In 2002, Floyd successfully helped convict former DeKalb County Sheriff Sidney Dorsey on murder and racketeering charges after Dorsey ordered the murder of a political opponent who beat him in a 2000 election.
In 2014 and 2015, Floyd and Willis notably worked together in the RICO prosecution of 35 educators who engaged in a scheme to change test scores within the Atlanta public school system. The eight-month trial eventually resulted in convictions for 11 of the 12 defendants.
“He explained Rico in such a simplistic way that, you know, an 8-year-old would have been able to understand it,” said Clint Rucker, who tried the Atlanta public school case with Willis and Floyd.
Rucker said Floyd’s “laser-sharp” analysis and “professor-like” understanding of RICO not only helped the Fulton County DA figure out how to bring RICO charges in that case but also convinced the jury to convict on those charges, according to Rucker.
Floyd rejoined the Fulton County district attorney’s office in 2021 as an adviser in the Trump probe.
What challenges might arise in a racketeering case?
In recent years, federal prosecutors used the RICO statutes in notable cases including against former Detroit mayor Kwame Kilpatrick, and against some defendants in the so-called “Varsity Blues” case involving bribes to coaches and other officials at elite universities.
Some RICO cases require proving that the defendant stood to benefit by gaining money or property — which might present a challenge in the Trump case, according to Thomas.

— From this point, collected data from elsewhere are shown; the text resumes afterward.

Lemma round_take i l k : 0 <= k < i -> i < n -> unmerged l0 i -> unmerged l k -> same_timings l0 l ->
  sh i <> sh k -> rk k < rk i -> round_at i l (Some k) -> round_at (i + 1) l (Some i).
Proof.
  intros Hk Hi Hu Huk%Z.eqb_eq S Hs Hr H. apply round_next in H; [|done..]. cbn zeta in H.
  rewrite decide_False in H by done. apply Z.ltb_lt in Hr. rewrite Hr in H. unfold round_at. rewrite H.
  rewrite unmarked_nil, (unmarked_split l 0 k i), (unmarked_first l k i), Huk by lia.
  destruct S as [_ E]. by rewrite !E by lia.
Qed.

Lemma round_keep i l k : 0 <= k < i -> i < n -> unmerged l0 i -> tim l i = tim l0 i -> same_timings l0 l ->
  sh i <> sh k -> rk i < rk k -> round_at i l (Some k) -> round_at (i + 1) l (Some k).
Proof.
  intros Hk Hi Hu E S Hs Hr H. apply round_next in H; [|done..]. cbn zeta in H.
  rewrite decide_False in H by done. apply Z.lt_le_incl, Z.ltb_ge in Hr. rewrite Hr in H. unfold round_at. rewrite H.
  apply Z.eqb_eq in Hu. rewrite unmarked_last, E, Hu by lia. destruct S as [_ ->]; [done|lia].
Qed.

(** Of two timings that show the same, [d] is marked. *)
Lemma round_merge i l k d k' : 0 <= k < i -> i < n -> unmerged l0 i -> tim l i = tim l0 i -> same_timings l0 l ->
  sh i = sh k -> (if IsPreferMode (tim l0 i) =? 0 then d = i /\ k' = k else d = k /\ k' = i) ->
  0 <= n <= zlen l -> round_at i l (Some k) ->
  round_at (i + 1) (<[Z.to_nat d := (tim l d) <| Merged := 1 |>]> l) (Some k').
Proof.
  intros Hk Hi Hu Et S Hs Hd Hl H. apply round_next in H; [|done..]. cbn zeta in H.
  rewrite decide_True in H by done. unfold round_at. rewrite H. clear H. destruct S as [_ E].
  destruct (IsPreferMode (tim l0 i) =? 0); destruct Hd as [-> ->].
  - rewrite unmarked_last, !tim_insert, Z.eqb_refl by lia. destruct (Z.eqb_spec k i); [lia|]. cbn.
    rewrite app_nil_r, !unmarked_mark, E by lia. done.
  - rewrite unmarked_nil, (unmarked_split _ 0 k i), (unmarked_first _ k i), !tim_insert, Z.eqb_refl by lia.
    destruct (Z.eqb_spec i k); [lia|]. cbn. rewrite !unmarked_mark, E by lia. done.
Qed.

(** After the timings below [i]: [p] is the highest of those still unmarked,
    and strictly so; each one marked since the start has an unmarked one that
    stands for it. *)
Record sel_inv (i : Z) (l : list CBIOS_DEVICE_TIMING_INFO) (p : option Z) : Prop := {
  si_same : same_timings l0 l;
  si_above : forall j, i <= j < n -> tim l j = tim l0 j;
  si_less : forall j, 0 <= j < n -> unmerged l j -> unmerged l0 j;
  si_best : match p with
            | None => forall j, 0 <= j < i -> ~ unmerged l0 j
            | Some k => 0 <= k < i /\ unmerged l k /\
                forall j, 0 <= j < i -> unmerged l j -> j <> k -> rk j < rk k
            end;
  si_rep : forall j, 0 <= j < i -> unmerged l0 j -> ~ unmerged l j ->
           exists r, 0 <= r < i /\ unmerged l r /\ stands_for r j;
  si_round : round_at i l p
}.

“Here it’s not about money; it’s about power,” Thomas said.
Additionally, while RICO charges give a prosecutor the ability to describe a larger picture of criminal activity, describing that activity to a jury takes time.
The Atlanta public school case took eight months to try, on top of a six-week jury selection period.
“I would not be surprised if they were close to that same timeframe for the Atlanta public schools case,” Rucker said of the timeline for the Trump case, adding that jury selection for the former president’s case could be particularly challenging.
And to successfully convict, the prosecutors need to assemble the equivalent of a puzzle box of evidence to prove beyond a reasonable doubt that the defendants engaged in criminal activity.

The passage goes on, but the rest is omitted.